▶ _EXERCISE INSTRUCTIONS_:
Find the line with "(fun j => append_error" in the entries below, then reproduce it and every line after it down to and including the line with "match goal with |- moved _ _", exactly.

---------- RECORDED DATA

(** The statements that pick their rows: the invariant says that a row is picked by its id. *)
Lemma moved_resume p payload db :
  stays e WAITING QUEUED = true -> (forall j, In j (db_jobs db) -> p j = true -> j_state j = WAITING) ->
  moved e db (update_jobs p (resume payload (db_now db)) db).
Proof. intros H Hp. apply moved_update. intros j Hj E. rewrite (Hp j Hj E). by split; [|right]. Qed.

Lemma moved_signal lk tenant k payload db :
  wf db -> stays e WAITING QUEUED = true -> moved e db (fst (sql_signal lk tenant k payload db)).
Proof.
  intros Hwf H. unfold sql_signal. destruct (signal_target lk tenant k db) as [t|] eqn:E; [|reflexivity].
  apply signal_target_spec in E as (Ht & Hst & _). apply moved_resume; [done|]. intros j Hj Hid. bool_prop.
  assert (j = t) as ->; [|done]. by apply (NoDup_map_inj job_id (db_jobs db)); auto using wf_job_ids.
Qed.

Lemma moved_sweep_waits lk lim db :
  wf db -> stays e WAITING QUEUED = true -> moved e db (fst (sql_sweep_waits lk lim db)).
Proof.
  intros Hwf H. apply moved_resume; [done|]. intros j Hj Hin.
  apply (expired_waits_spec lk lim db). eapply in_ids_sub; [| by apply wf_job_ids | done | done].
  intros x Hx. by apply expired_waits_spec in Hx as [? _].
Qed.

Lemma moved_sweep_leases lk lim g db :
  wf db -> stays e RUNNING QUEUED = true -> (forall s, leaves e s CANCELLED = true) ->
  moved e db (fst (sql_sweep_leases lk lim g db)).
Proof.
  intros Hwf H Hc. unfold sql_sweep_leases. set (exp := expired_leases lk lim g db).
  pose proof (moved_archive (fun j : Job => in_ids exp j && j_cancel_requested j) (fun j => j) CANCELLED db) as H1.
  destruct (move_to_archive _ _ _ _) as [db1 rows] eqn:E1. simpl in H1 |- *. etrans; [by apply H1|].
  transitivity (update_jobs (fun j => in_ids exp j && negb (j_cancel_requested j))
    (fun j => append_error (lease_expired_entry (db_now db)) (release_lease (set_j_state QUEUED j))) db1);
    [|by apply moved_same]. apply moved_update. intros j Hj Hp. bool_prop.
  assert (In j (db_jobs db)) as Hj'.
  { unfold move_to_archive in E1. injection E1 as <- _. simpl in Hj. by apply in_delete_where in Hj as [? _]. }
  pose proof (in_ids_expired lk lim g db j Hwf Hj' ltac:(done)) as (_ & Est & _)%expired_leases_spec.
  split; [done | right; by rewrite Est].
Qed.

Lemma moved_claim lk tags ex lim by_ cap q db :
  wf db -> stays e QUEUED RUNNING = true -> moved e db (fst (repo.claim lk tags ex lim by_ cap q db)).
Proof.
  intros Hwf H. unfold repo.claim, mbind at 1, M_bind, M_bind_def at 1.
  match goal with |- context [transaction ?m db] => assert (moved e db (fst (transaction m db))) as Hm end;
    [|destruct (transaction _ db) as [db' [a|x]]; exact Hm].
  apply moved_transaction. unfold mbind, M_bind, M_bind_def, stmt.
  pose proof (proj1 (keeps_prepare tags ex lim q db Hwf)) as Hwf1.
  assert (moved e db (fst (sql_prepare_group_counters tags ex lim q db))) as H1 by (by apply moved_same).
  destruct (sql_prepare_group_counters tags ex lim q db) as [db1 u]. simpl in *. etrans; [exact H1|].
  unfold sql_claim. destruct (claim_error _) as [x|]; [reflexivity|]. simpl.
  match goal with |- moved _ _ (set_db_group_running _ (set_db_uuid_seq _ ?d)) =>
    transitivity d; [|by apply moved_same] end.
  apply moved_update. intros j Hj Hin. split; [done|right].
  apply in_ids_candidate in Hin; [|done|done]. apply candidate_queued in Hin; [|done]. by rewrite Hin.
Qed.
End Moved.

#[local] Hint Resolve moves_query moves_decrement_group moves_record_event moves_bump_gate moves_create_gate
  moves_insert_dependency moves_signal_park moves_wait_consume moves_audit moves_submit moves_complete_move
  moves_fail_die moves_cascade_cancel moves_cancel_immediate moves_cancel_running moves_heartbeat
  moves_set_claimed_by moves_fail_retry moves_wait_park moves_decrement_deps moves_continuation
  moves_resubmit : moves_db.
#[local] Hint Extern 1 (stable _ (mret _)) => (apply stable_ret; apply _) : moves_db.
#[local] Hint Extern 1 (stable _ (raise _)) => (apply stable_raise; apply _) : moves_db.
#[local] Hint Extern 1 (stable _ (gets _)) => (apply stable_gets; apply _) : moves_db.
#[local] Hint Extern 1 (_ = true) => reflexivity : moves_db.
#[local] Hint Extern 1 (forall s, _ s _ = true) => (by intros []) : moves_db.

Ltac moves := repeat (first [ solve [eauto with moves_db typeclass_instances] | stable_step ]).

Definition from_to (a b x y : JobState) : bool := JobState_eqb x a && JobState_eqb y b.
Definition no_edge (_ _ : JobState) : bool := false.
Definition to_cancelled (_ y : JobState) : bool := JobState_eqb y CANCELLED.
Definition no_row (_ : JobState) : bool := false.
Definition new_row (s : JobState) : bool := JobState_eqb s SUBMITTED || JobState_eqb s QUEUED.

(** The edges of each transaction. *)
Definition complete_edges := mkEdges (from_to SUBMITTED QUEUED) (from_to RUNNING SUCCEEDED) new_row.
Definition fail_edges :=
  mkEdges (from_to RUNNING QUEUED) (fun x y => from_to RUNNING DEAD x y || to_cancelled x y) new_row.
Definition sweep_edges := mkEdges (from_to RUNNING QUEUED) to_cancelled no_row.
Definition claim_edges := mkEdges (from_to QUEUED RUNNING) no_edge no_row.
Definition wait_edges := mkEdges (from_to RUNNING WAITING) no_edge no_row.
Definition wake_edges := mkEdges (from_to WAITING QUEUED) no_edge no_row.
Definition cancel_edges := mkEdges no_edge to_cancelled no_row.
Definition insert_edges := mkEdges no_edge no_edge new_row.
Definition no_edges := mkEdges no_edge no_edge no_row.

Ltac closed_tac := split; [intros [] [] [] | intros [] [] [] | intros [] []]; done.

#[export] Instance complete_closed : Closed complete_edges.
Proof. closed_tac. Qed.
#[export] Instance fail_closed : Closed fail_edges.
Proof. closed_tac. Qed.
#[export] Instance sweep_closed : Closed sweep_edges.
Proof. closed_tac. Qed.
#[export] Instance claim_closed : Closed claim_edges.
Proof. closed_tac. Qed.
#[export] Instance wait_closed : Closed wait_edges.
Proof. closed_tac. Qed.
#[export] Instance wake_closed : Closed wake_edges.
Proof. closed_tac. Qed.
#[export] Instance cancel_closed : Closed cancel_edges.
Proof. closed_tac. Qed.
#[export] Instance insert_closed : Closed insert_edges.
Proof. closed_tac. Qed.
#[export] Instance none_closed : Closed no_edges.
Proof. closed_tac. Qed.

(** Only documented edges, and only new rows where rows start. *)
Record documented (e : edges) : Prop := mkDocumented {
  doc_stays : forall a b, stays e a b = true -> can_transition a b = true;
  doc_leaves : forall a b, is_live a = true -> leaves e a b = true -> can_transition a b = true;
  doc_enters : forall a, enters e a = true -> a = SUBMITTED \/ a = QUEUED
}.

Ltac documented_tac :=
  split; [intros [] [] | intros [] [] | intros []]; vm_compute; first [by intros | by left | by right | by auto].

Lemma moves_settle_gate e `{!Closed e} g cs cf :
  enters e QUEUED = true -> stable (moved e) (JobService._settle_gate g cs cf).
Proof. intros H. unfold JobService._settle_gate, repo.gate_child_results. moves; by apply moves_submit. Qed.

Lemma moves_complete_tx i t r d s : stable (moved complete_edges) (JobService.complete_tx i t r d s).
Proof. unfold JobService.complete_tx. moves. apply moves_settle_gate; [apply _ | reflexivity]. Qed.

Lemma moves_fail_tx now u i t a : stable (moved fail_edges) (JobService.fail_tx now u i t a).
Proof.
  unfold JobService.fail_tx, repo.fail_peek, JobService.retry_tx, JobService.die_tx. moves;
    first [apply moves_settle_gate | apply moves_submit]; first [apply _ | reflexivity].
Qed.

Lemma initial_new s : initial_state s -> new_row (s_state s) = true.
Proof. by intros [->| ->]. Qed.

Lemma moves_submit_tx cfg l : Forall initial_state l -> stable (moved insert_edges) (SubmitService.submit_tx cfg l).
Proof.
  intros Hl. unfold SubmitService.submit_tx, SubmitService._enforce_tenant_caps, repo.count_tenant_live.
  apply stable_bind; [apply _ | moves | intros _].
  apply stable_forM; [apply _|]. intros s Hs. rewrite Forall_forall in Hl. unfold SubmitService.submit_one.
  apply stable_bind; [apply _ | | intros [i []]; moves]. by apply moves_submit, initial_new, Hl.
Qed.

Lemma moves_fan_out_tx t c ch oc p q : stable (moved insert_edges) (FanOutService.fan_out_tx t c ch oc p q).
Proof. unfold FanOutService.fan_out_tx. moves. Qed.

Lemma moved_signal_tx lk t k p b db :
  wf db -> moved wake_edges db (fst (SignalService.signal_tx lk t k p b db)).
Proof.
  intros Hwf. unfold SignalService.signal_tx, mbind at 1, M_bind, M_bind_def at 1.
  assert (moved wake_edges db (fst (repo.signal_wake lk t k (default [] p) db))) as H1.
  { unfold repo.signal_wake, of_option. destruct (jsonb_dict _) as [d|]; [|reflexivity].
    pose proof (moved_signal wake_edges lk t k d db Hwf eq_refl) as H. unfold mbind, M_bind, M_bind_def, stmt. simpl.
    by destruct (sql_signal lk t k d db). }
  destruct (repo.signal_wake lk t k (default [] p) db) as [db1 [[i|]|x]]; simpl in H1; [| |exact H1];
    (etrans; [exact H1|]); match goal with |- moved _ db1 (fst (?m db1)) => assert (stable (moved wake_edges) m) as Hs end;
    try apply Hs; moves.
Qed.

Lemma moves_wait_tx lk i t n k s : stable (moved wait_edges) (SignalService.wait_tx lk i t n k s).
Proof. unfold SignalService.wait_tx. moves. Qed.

--------------------

▶ _TASK OUTPUT_:
    (fun j => append_error (lease_expired_entry (db_now db)) (release_lease (set_j_state QUEUED j))) db1);
    [|by apply moved_same]. apply moved_update. intros j Hj Hp. bool_prop.
  assert (In j (db_jobs db)) as Hj'.
  { unfold move_to_archive in E1. injection E1 as <- _. simpl in Hj. by apply in_delete_where in Hj as [? _]. }
  pose proof (in_ids_expired lk lim g db j Hwf Hj' ltac:(done)) as (_ & Est & _)%expired_leases_spec.
  split; [done | right; by rewrite Est].
Qed.

Lemma moved_claim lk tags ex lim by_ cap q db :
  wf db -> stays e QUEUED RUNNING = true -> moved e db (fst (repo.claim lk tags ex lim by_ cap q db)).
Proof.
  intros Hwf H. unfold repo.claim, mbind at 1, M_bind, M_bind_def at 1.
  match goal with |- context [transaction ?m db] => assert (moved e db (fst (transaction m db))) as Hm end;
    [|destruct (transaction _ db) as [db' [a|x]]; exact Hm].
  apply moved_transaction. unfold mbind, M_bind, M_bind_def, stmt.
  pose proof (proj1 (keeps_prepare tags ex lim q db Hwf)) as Hwf1.
  assert (moved e db (fst (sql_prepare_group_counters tags ex lim q db))) as H1 by (by apply moved_same).
  destruct (sql_prepare_group_counters tags ex lim q db) as [db1 u]. simpl in *. etrans; [exact H1|].
  unfold sql_claim. destruct (claim_error _) as [x|]; [reflexivity|]. simpl.
  match goal with |- moved _ _ (set_db_group_running _ (set_db_uuid_seq _ ?d)) =>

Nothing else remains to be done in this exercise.